Aim of the exercise: Every entry needs to be duplicated exactly.

#### Dataset entries ####

(** The calls of one successful bootstrap. *)
Lemma load_calls (w w1 : World P) :
  loaded w = false -> load w = (w1, inl tt) ->
  exists script url core wasm,
    calls w1 = calls w
               ++ [CFetch workerScriptURL;
                   CCreateObjectURL (Patch.patchWorker script) (js "text/javascript");
                   CToBlobURL coreScriptURL (js "text/javascript");
                   CToBlobURL coreWasmURL (js "application/wasm");
                   CLoad (mkConfig core wasm url url)].
Proof.
  intros Hl E; rewrite (load_unloaded w Hl) in E.
  unfold tryCatch in E.
  destruct (loadBody w) as [w0 [[]|e]] eqn:Eb.
  2:{ destruct (loadHandler_throws e w0) as (w' & Eh & _); congruence. }
  injection E as <-.
  unfold loadBody in Eb.
  apply bind_inl in Eb; destruct Eb as (s & wa & Ea & Eb).
  apply bind_inl in Eb; destruct Eb as (url & wb & Eb & Ec).
  destruct (fetchWorkerScript_inv _ _ _ Ea) as (_ & _ & Ca & _).
  destruct (packageWorker_inv _ _ _ _ Eb) as (_ & Cb & _).
  apply initEngine_inv in Ec.
  destruct (toBlobURL coreScriptURL (js "text/javascript") (host wb))
    as [p3 [core|x]]; [|destruct Ec as (Ec & _); discriminate].
  destruct (toBlobURL coreWasmURL (js "application/wasm") p3)
    as [p4 [wasm|x]]; [|destruct Ec as (Ec & _); discriminate].
  cbv zeta in Ec.
  destruct (ffLoad (mkConfig core wasm url url) p4) as [[p5 msgs] [u|x]];
    [|destruct Ec as (Ec & _); discriminate].
  destruct Ec as (_ & _ & _ & Cc).
  exists s, url, core, wasm.
  rewrite Cc, Cb, Ca, <- !app_assoc; reflexivity.
Qed.

(** C3. On a session already marked loaded [load] returns at once and
    changes nothing: no fetch, no patch, no engine initialisation, no log.
    Two calls in sequence amount to one, whatever the outcome.  When the
    first call on a fresh session returns, the session is loaded, the
    second call is such a return at once, and between them the two calls
    have made each call of the bootstrap sequence exactly once. *)
Theorem load_idempotent (w : World P) :
  (loaded w = true -> load w = (w, inl tt))
  /\ (load ;; load) w = load w
  /\ (forall w1,
        loaded w = false -> load w = (w1, inl tt) ->
        loaded w1 = true
        /\ load w1 = (w1, inl tt)
        /\ (load ;; load) w = (w1, inl tt)
        /\ exists script url core wasm,
             calls w1 = calls w
                        ++ [CFetch workerScriptURL;
                            CCreateObjectURL (Patch.patchWorker script)
                                             (js "text/javascript");
                            CToBlobURL coreScriptURL (js "text/javascript");
                            CToBlobURL coreWasmURL (js "application/wasm");
                            CLoad (mkConfig core wasm url url)]).
Proof.
  split; [apply load_loaded|]. split; [apply load_twice|].
  intros w1 Hl E.
  assert (Hl1 : loaded w1 = true).
  { pose proof (load_outcome w Hl) as Ho; rewrite E in Ho; exact Ho. }
  split; [exact Hl1|]. split; [apply load_loaded; exact Hl1|].
  split; [rewrite load_twice; exact E|].
  exact (load_calls w w1 Hl E).
Qed.
Lemma createHunterProfile_resolved_witness :
  fst (fst (run (Ledger.world lenient lenient)
              (createHunterProfile "Alice" (Ledger.caller_service alice))
              (open_chain, Ledger.caller_device alice)))
  = (Ok "profile:0xa11ce",
     set_hunterProfileId (Some "profile:0xa11ce") (Ledger.caller_service alice)) /\
  exists a res,
    keypair (set_hunterProfileId (Some "profile:0xa11ce") (Ledger.caller_service alice))
    = Some a /\
    hunterProfileId
      (set_hunterProfileId (Some "profile:0xa11ce") (Ledger.caller_service alice))
    = Some "profile:0xa11ce" /\
    submitted (snd (run (Ledger.world lenient lenient)
                      (createHunterProfile "Alice" (Ledger.caller_service alice))
                      (open_chain, Ledger.caller_device alice)))
    = [create_profile_tx a "Alice"] /\
    executions (snd (run (Ledger.world lenient lenient)
                       (createHunterProfile "Alice" (Ledger.caller_service alice))
                       (open_chain, Ledger.caller_device alice)))
    = [(create_profile_tx a "Alice", res)] /\
    creates res "HunterProfile" "profile:0xa11ce" /\
    existsb (stored "hunter_profile_id" "profile:0xa11ce")
      (snd (run (Ledger.world lenient lenient)
              (createHunterProfile "Alice" (Ledger.caller_service alice))
              (open_chain, Ledger.caller_device alice))) = true.
Proof.
  split; [vm_compute; reflexivity |].
  apply (createHunterProfile_resolved _ (Ledger.world lenient lenient)
           (open_chain, Ledger.caller_device alice)
           (Ledger.caller_service alice) "Alice" "profile:0xa11ce").
  vm_compute. reflexivity.
Defined.

End WalletProperties.
(** * The two readers of a tag, and QR documents on tags *)

Section ReaderFacts.
Import JS NFC.

(** The document that [generateQRData] writes is read back by
    [JSON.parse]. *)
Lemma qr_document_parsed (pf : Platform) (d : TreasureNFCData) :
  Forall (number_survives (runtime pf)) (numbers d) ->
  JSON_parse (runtime pf) (NFCService.generateQRData pf (value_of d))
  = Return (Object [("type", Str "treasure_hunt_qr"); ("version", Str "1.0");
                    ("data", value_of d)]).
Proof.
  intros Hnumbers.
  pose proof (value_of_plain _ d Hnumbers) as Hplain.
  set (document := Object [("type", Str "treasure_hunt_qr");
                           ("version", Str "1.0");
                           ("data", value_of d)]).
  assert (Forall (fun m => plain (runtime pf) (snd m))
            [("type", Str "treasure_hunt_qr"); ("version", Str "1.0");
             ("data", value_of d)]) as Hmembers.
  { apply Forall_cons_2; [exact I|]. apply Forall_cons_2; [exact I|].
    apply Forall_cons_2; [exact Hplain|]. apply Forall_nil_2. }
  assert (plain (runtime pf) document) as Hdocument.
  { apply plain_object. split; [|exact Hmembers].
    cbn. repeat (apply NoDup_cons; split; [set_solver|]). apply NoDup_nil_2. }
  assert (NFCService.generateQRData pf (value_of d)
          = text_of (runtime pf) document) as ->.
  { symmetry. apply text_of_object. exact Hmembers. }
  apply (JSON_parse_text _ _ Hdocument).
Qed.

(** The steps of [treasure_format], one [do!] at a time. *)
Ltac steps H :=
  repeat match type of H with
         | bind ?c _ = _ => destruct c eqn:?; [cbn [bind] in H | discriminate H]
         end.

Lemma treasure_format_fields (pf : Platform) (now : float) (text : string)
  (treasure : Value) :
  treasure_format pf now text = Return treasure ->
  ToBoolean (property treasure "treasureId") = true /\
  property treasure "location" = property treasure "name" /\
  property treasure "description" = Str "Treasure discovered via NFC" /\
  exists x, property treasure "createdAt" = Number x.
Proof.
  intros H. unfold treasure_format in H. steps H.
  injection H as <-. cbn.
  repeat split.
  - unfold or_else. destruct (ToBoolean a2) eqn:E; [exact E | reflexivity].
  - eexists. reflexivity.
Qed.

End ReaderFacts.

Section ReaderProperties.
Import JS NFC Samples.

####

Task output:
(** The calls of one successful bootstrap. *)
Lemma load_calls (w w1 : World P) :
  loaded w = false -> load w = (w1, inl tt) ->
  exists script url core wasm,
    calls w1 = calls w
               ++ [CFetch workerScriptURL;
                   CCreateObjectURL (Patch.patchWorker script) (js "text/javascript");
                   CToBlobURL coreScriptURL (js "text/javascript");
                   CToBlobURL coreWasmURL (js "application/wasm");
                   CLoad (mkConfig core wasm url url)].
Proof.
  intros Hl E; rewrite (load_unloaded w Hl) in E.
  unfold tryCatch in E.
  destruct (loadBody w) as [w0 [[]|e]] eqn:Eb.
  2:{ destruct (loadHandler_throws e w0) as (w' & Eh & _); congruence. }
  injection E as <-.
  unfold loadBody in Eb.
  apply bind_inl in Eb; destruct Eb as (s & wa & Ea & Eb).
  apply bind_inl in Eb; destruct Eb as (url & wb & Eb & Ec).
  destruct (fetchWorkerScript_inv _ _ _ Ea) as (_ & _ & Ca & _).
  destruct (packageWorker_inv _ _ _ _ Eb) as (_ & Cb & _).
  apply initEngine_inv in Ec.
  destruct (toBlobURL coreScriptURL (js "text/javascript") (host wb))
    as [p3 [core|x]]; [|destruct Ec as (Ec & _); discriminate].
  destruct (toBlobURL coreWasmURL (js "application/wasm") p3)
    as [p4 [wasm|x]]; [|destruct Ec as (Ec & _); discriminate].
  cbv zeta in Ec.
  destruct (ffLoad (mkConfig core wasm url url) p4) as [[p5 msgs] [u|x]];
    [|destruct Ec as (Ec & _); discriminate].
  destruct Ec as (_ & _ & _ & Cc).
  exists s, url, core, wasm.
  rewrite Cc, Cb, Ca, <- !app_assoc; reflexivity.
Qed.

(** C3. On a session already marked loaded [load] returns at once and
    changes nothing: no fetch, no patch, no engine initialisation, no log.
    Two calls in sequence amount to one, whatever the outcome.  When the
    first call on a fresh session returns, the session is loaded, the
    second call is such a return at once, and between them the two calls
    have made each call of the bootstrap sequence exactly once. *)
Theorem load_idempotent (w : World P) :
  (loaded w = true -> load w = (w, inl tt))
  /\ (load ;; load) w = load w
  /\ (forall w1,
        loaded w = false -> load w = (w1, inl tt) ->
        loaded w1 = true
        /\ load w1 = (w1, inl tt)
        /\ (load ;; load) w = (w1, inl tt)
        /\ exists script url core wasm,
             calls w1 = calls w
                        ++ [CFetch workerScriptURL;
                            CCreateObjectURL (Patch.patchWorker script)
                                             (js "text/javascript");
                            CToBlobURL coreScriptURL (js "text/javascript");
                            CToBlobURL coreWasmURL (js "application/wasm");
                            CLoad (mkConfig core wasm url url)]).
Proof.
  split; [apply load_loaded|]. split; [apply load_twice|].
  intros w1 Hl E.
  assert (Hl1 : loaded w1 = true).
  { pose proof (load_outcome w Hl) as Ho; rewrite E in Ho; exact Ho. }
  split; [exact Hl1|]. split; [apply load_loaded; exact Hl1|].
  split; [rewrite load_twice; exact E|].
  exact (load_calls w w1 Hl E).
Qed.
Lemma createHunterProfile_resolved_witness :
  fst (fst (run (Ledger.world lenient lenient)
              (createHunterProfile "Alice" (Ledger.caller_service alice))
              (open_chain, Ledger.caller_device alice)))
  = (Ok "profile:0xa11ce",
     set_hunterProfileId (Some "profile:0xa11ce") (Ledger.caller_service alice)) /\
  exists a res,
    keypair (set_hunterProfileId (Some "profile:0xa11ce") (Ledger.caller_service alice))
    = Some a /\
    hunterProfileId
      (set_hunterProfileId (Some "profile:0xa11ce") (Ledger.caller_service alice))
    = Some "profile:0xa11ce" /\
    submitted (snd (run (Ledger.world lenient lenient)
                      (createHunterProfile "Alice" (Ledger.caller_service alice))
                      (open_chain, Ledger.caller_device alice)))
    = [create_profile_tx a "Alice"] /\
    executions (snd (run (Ledger.world lenient lenient)
                       (createHunterProfile "Alice" (Ledger.caller_service alice))
                       (open_chain, Ledger.caller_device alice)))
    = [(create_profile_tx a "Alice", res)] /\
    creates res "HunterProfile" "profile:0xa11ce" /\
    existsb (stored "hunter_profile_id" "profile:0xa11ce")
      (snd (run (Ledger.world lenient lenient)
              (createHunterProfile "Alice" (Ledger.caller_service alice))
              (open_chain, Ledger.caller_device alice))) = true.
Proof.
  split; [vm_compute; reflexivity |].
  apply (createHunterProfile_resolved _ (Ledger.world lenient lenient)
           (open_chain, Ledger.caller_device alice)
           (Ledger.caller_service alice) "Alice" "profile:0xa11ce").
  vm_compute. reflexivity.
Defined.

End WalletProperties.
(** * The two readers of a tag, and QR documents on tags *)

Section ReaderFacts.
Import JS NFC.

(** The document that [generateQRData] writes is read back by
    [JSON.parse]. *)
Lemma qr_document_parsed (pf : Platform) (d : TreasureNFCData) :
  Forall (number_survives (runtime pf)) (numbers d) ->
  JSON_parse (runtime pf) (NFCService.generateQRData pf (value_of d))
  = Return (Object [("type", Str "treasure_hunt_qr"); ("version", Str "1.0");
                    ("data", value_of d)]).
Proof.
  intros Hnumbers.
  pose proof (value_of_plain _ d Hnumbers) as Hplain.
  set (document := Object [("type", Str "treasure_hunt_qr");
                           ("version", Str "1.0");
                           ("data", value_of d)]).
  assert (Forall (fun m => plain (runtime pf) (snd m))
            [("type", Str "treasure_hunt_qr"); ("version", Str "1.0");
             ("data", value_of d)]) as Hmembers.
  { apply Forall_cons_2; [exact I|]. apply Forall_cons_2; [exact I|].
    apply Forall_cons_2; [exact Hplain|]. apply Forall_nil_2. }
  assert (plain (runtime pf) document) as Hdocument.
  { apply plain_object. split; [|exact Hmembers].
    cbn. repeat (apply NoDup_cons; split; [set_solver|]). apply NoDup_nil_2. }
  assert (NFCService.generateQRData pf (value_of d)
          = text_of (runtime pf) document) as ->.
  { symmetry. apply text_of_object. exact Hmembers. }
  apply (JSON_parse_text _ _ Hdocument).
Qed.

(** The steps of [treasure_format], one [do!] at a time. *)
Ltac steps H :=
  repeat match type of H with
         | bind ?c _ = _ => destruct c eqn:?; [cbn [bind] in H | discriminate H]
         end.

Lemma treasure_format_fields (pf : Platform) (now : float) (text : string)
  (treasure : Value) :
  treasure_format pf now text = Return treasure ->
  ToBoolean (property treasure "treasureId") = true /\
  property treasure "location" = property treasure "name" /\
  property treasure "description" = Str "Treasure discovered via NFC" /\
  exists x, property treasure "createdAt" = Number x.
Proof.
  intros H. unfold treasure_format in H. steps H.
  injection H as <-. cbn.
  repeat split.
  - unfold or_else. destruct (ToBoolean a2) eqn:E; [exact E | reflexivity].
  - eexists. reflexivity.
Qed.

End ReaderFacts.

Section ReaderProperties.
Import JS NFC Samples.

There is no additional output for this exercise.